In 1767, a Grand Lodge of Spain (Gran Logia Española) was formed, and Spanish Freemasonry declared itself independent from England. The first Grand Master was the Count of Aranda, Prime Minister of Charles III. In 1780, the name of this body was changed to the Gran Oriente Espanola, and it adopted the French system. It is known that many of the ministers of Charles III were Freemasons along with an impressive list of prominent Spanish nobles and high officials. In 1800, under the direction of the successor of Aranda, the Count of Montijo, the Grand Orient had 400 lodges.

==== Condemnation and persecution ====
As Freemasonry grew in Spain, it aroused the suspicions and hostility of both the Church and the secular authorities. On 28 April 1738, Pope Clement issued In eminenti apostolatus, condemning Freemasonry and forbidding Catholics from joining. In Spain, the encyclical received the royal exequatur and the Inquisitor-general published an edict dated 11 October 1738, claiming exclusive jurisdiction on the matter and called for denunciations within six days under pain of excommunication and a fine of 200 ducats.
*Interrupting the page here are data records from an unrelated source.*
(** * The translate command: dedup cache, requester, backoff, splitter,
      per-file translator.

    A shallow embedding of [src/unnamed/part_000] (the [translate] command
    of the documentation builder) and the properties of its batching
    pipeline.

    Conventions of the embedding.
    - A JavaScript string is a [string]; one character stands for one
      UTF-16 code unit (those below 256 are all that is needed here), so
      [String.length] is the source's [text.length]. This is the quantity
      the source compares with [BYTES_LIMIT] and sums in [bufferSize]. It
      is not the number of bytes of the text: a code unit from 128 on
      takes two bytes or more in UTF-8, see [byte_length].
    - JavaScript numbers that count things ([bufferSize], [stat.bytes],
      [stat.chunks], retry delays) are integers far below 2^53; they are
      modelled as [Z].
    - The [Map<string, Defer>] is a [gmap string Defer]; a [Defer] is a
      mutable object, modelled as a location in a heap of defer states, so
      that every holder of [defer.promise] observes the same settlement.
    - Effects are explicit: every function takes the state of the language
      run and returns the new one. *)

From stdpp Require Import gmap strings list fin_maps.
From Stdlib Require Import ZArith Lia.

Local Open Scope Z_scope.

(** ** Constants (source lines 28-30) *)

Definition REQUESTS_LIMIT : Z := 20.
Definition BYTES_LIMIT : Z := 10000.
Definition RETRY_LIMIT : Z := 3.

(** [text.length]. *)
Definition text_length (text : string) : Z := Z.of_nat (String.length text).

(** [Buffer.byteLength(text)], the number of bytes of the text in UTF-8,
    for a text whose code units are below 256: one byte for a code unit
    below 128, two from 128 on. The source never computes it; it is what
    "byte-length" means, to be compared with [text_length]. *)
Definition unit_byte_length (c : Ascii.ascii) : Z :=
  if (Ascii.nat_of_ascii c <? 128)%nat then 1 else 2.

Fixpoint byte_length (text : string) : Z :=
  match text with
  | EmptyString => 0
  | String c rest => unit_byte_length c + byte_length rest
  end.

(** Modelled from the spec: [bytes] is imported from [./utils], which is
    not part of the sources at hand; the spec describes it as the sum of
    the byte-length of each text. The length of a text is taken as the
    splitter takes it for the same texts, [text.length]. *)
Definition bytes (texts : list string) : Z :=
  foldr (fun text sum => text_length text + sum) 0 texts.

(** Modelled from the spec: [flat] is imported from [./utils]; the spec
    describes it as flattening each future's result, preserving overall
    order. *)
Definition flat (parts : list (list string)) : list string := concat parts.

(** ** Deferred values *)

(** The state of one [Defer]: nobody resolved it yet, or it holds the
    value it was resolved with. The source never rejects a [Defer]. *)
Inductive DeferState :=
  | Pending
  | Fulfilled (value : list string).

Global Instance DeferState_eq_dec : EqDecision DeferState.
Proof. solve_decision. Defined.

(** A [Defer] object is a location of the heap. *)
Abbreviation Defer := nat.
Abbreviation Heap := (list DeferState).

(** [new Defer()]: a fresh pending deferred. *)
Definition new_Defer (heap : Heap) : Defer * Heap :=
  (length heap, heap ++ [Pending]).

(** Modelled from the spec: the [Defer] class is imported from [./utils];
    the spec describes it as a future whose value is set exactly once.
    [defer.resolve(value)] fulfils a pending deferred and, as for every
    JavaScript promise, does nothing on one that is already settled. *)
Definition defer_resolve (d : Defer) (value : list string) (heap : Heap) : Heap :=
  match heap !! d with
  | Some Pending => <[d := Fulfilled value]> heap
  | _ => heap
  end.

(** ** Futures handed out by the splitter *)

Inductive Error :=
  | RequestError (message : string).

Inductive Outcome :=
  | Resolved (value : list string)
  | Rejected (error : Error).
In 1752, a year after the promulgation of the Royal Decree which outlawed Freemasonry, Franciscan Father José Torrubia published A Guard against Freemasons (Centinela contra francmasones), a collection of anti-Masonic foreign texts. Freemasonry was anathema to Spanish Catholicism, and became associated with terms such as "heresy", "Jewish", "atheist", "Jansenist" and "Manichaean". The frequent use of these words to refer to the Masons explains why it was not until 1843 that the term Freemasonry appeared in the Dictionary of the Royal Spanish Academy as "secret association, in which several symbols taken from the masonry, such as squares, levels, etc are used."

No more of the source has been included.